Published on May 11, 2014 10:12 PM
 
British Prime Minister David Cameron said on Sunday he had made very good progress in securing guarantees from Pfizer over the US drugmaker's US$106 billion (S$132 billion) bid to buy AstraZeneca. -- PHOTO: AFP

LONDON (REUTERS) - British Prime Minister David Cameron said on Sunday he had made very good progress in securing guarantees from Pfizer over the US drugmaker's US$106 billion (S$132 billion) bid to buy AstraZeneca.

Pfizer's pursuit of Britain's second-largest drugmaker has sparked a political storm in Britain, with the government initially accused of acting as cheerleader for what would be the country's largest foreign takeover.

With the opposition Labour party leading the complaints, Cameron is now seeking to protect jobs and scientific research while also sending the message that Britain remains open to investment from foreign companies. "I think the right thing to do is to engage," Cameron told BBC Television. "To get stuck in with these companies, as I've done and my team of ministers has done, to make sure we get good guarantees and the best deal for Britain. We've made some very good progress." Pfizer has already given a five-year commitment to complete AstraZeneca's new research centre in Cambridge, retain a factory in the northwestern English town of Macclesfield and put a fifth of its research staff in Britain if the deal goes ahead.

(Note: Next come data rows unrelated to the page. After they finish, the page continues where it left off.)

(** Log transfer.  A replica cuts its log after the last operation of another
    log and installs that log's dump.  If the two logs agree up to where the dump
    starts and satisfy log matching, and the other log has every operation the
    replica has committed, the calls succeed: the replica ends with the other
    log's viewstamps and requests, and its committed entries stay as they were. *)
Theorem log_transfer `{SHA1} (l1 l2 : Log) (from : Z) :
  log_wf l1 → log_wf l2 → start l1 = start l2 →
  start l2 ≤ from → from ≤ LastOpnum l1 + 1 → from ≤ LastOpnum l2 + 1 →
  entry_key <$> take (Z.to_nat (from - start l2)) (entries l1) =
    entry_key <$> take (Z.to_nat (from - start l2)) (entries l2) →
  no_committed_divergence l1 (entries l2) → log_matching (entries l1) (entries l2) →
  ∃ es l1' l', Dump l2 from = Ret es ∧ RemoveAfter l1 (LastOpnum l2 + 1) = Ret l1' ∧
    Install l1' es = Ret l' ∧ log_wf l' ∧
    entry_key <$> entries l' = entry_key <$> entries l2 ∧
    ∀ i e, entries l1 !! i = Some e → le_state e = LOG_STATE_COMMITTED → entries l' !! i = Some e.
Proof.
  intros H1 H2 Hs Hf Hf1 Hf2 Hag Hn Hm. set (k := Z.to_nat (from - start l2)) in *.
  rewrite LastOpnum_wf in Hf1, Hf2 by done. rewrite LastOpnum_wf by done.
  assert (k ≤ length (entries l1) ∧ k ≤ length (entries l2))%nat as [Hk1 Hk2] by lia.
  eexists _, _. rewrite Dump_wf by done. fold k.
  assert (∀ i e, entries l1 !! i = Some e → le_state e = LOG_STATE_COMMITTED → (i < length (entries l2))%nat) as Hin.
  { intros i e Hi Hc. destruct (Hn i e Hi Hc) as (e' & He' & _). by eapply lookup_lt_Some. }
  assert (RemoveAfter l1 (start l2 + Z.of_nat (length (entries l2)) - 1 + 1) =
    Ret (with_entries l1 (take (length (entries l2)) (entries l1)))) as ->.
  { rewrite RemoveAfter_wf by (lia || done || (intros i e Hi He Hc; unfold entry_of in He;
      destruct (Z.ltb_spec i (start l1)); [done|]; apply Hin in He; [lia|done])).
    do 3 f_equal. lia. }
  destruct (Install_wf (with_entries l1 (take (length (entries l2)) (entries l1)))
    (take k (entries l2)) (drop k (entries l2))) as (l' & Hi & Hw & _ & Hk & Hc).
  - by apply log_wf_take.
  - rewrite take_drop. simpl. rewrite !length_take. lia.
  - simpl. rewrite take_take, length_take. replace (k `min` length (entries l2) `min` length (entries l2))%nat with k by lia. done.
  - rewrite take_drop. simpl. rewrite Hs. apply H2.
  - rewrite take_drop. simpl. rewrite Hs. apply H2.
  - rewrite take_drop. intros i e [He _]%lookup_take_Some. by apply Hn.
  - rewrite take_drop. by apply log_matching_take.
  - exists l'. rewrite take_drop in Hk. split_and!; try done. intros i e He Hst.
    apply Hc; [|done]. simpl. rewrite lookup_take_lt; [done|]. by eapply Hin.
Qed.

Definition no_sha1 : SHA1 := λ s, s.
Definition demo_log (views : list Z) : Log :=
  mkLog (imap (λ i v, mkLE (mkVS v (Z.of_nat i + 1)) LOG_STATE_PREPARED
    (mkReq (if (v =? 0)%Z then "a" else "b") 7 (Z.of_nat i)) "") views) EMPTY_HASH 1 false.

(** A replica with three operations of view 0 takes over a log whose second
    operation is of view 1. *)
Lemma log_transfer_witness :
  ∃ l', @Install no_sha1 (demo_log [0; 0]) (dump_entry <$> drop 1 (entries (demo_log [0; 1]))) = Ret l' ∧
    entry_key <$> entries l' = entry_key <$> entries (demo_log [0; 1]).
Proof.
  destruct (@log_transfer no_sha1 (demo_log [0; 0; 0]) (demo_log [0; 1]) 2) as (es & l1 & l' & Hd & Hr & Hi & _ & Hk & _).
  - split; [done| |done]. intros [|[|[|i]]] e; simpl; by intros [= <-].
  - split; [done| |done]. intros [|[|i]] e; simpl; by intros [= <-].
  - reflexivity.
  - discriminate.
  - discriminate.
  - discriminate.
  - reflexivity.
  - intros [|[|[|i]]] e; simpl; by intros [= <-].
  - intros [|[|[|i]]] e1 e2; simpl; by intros [= <-] [= <-].
  - exists l'. vm_compute in Hd. injection Hd as <-. vm_compute in Hr. injection Hr as <-.
    split; [exact Hi|exact Hk].
Defined.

But the U.S. firm has also said it could adjust those promises if circumstances change "significantly", prompting demands for more watertight pledges. "Don't underestimate the power of some of the things they have already said, about making sure, for instance, that 20 per cent of their R&D jobs will be here in the UK," Cameron said."Now I want more." Pfizer on Saturday sought to fight back against the mounting criticism, saying Britain's expertise in research was a key reason for the deal. Chief Executive Ian Read will take that message with him when he appears before two panels of British lawmakers this week to face questions over the takeover.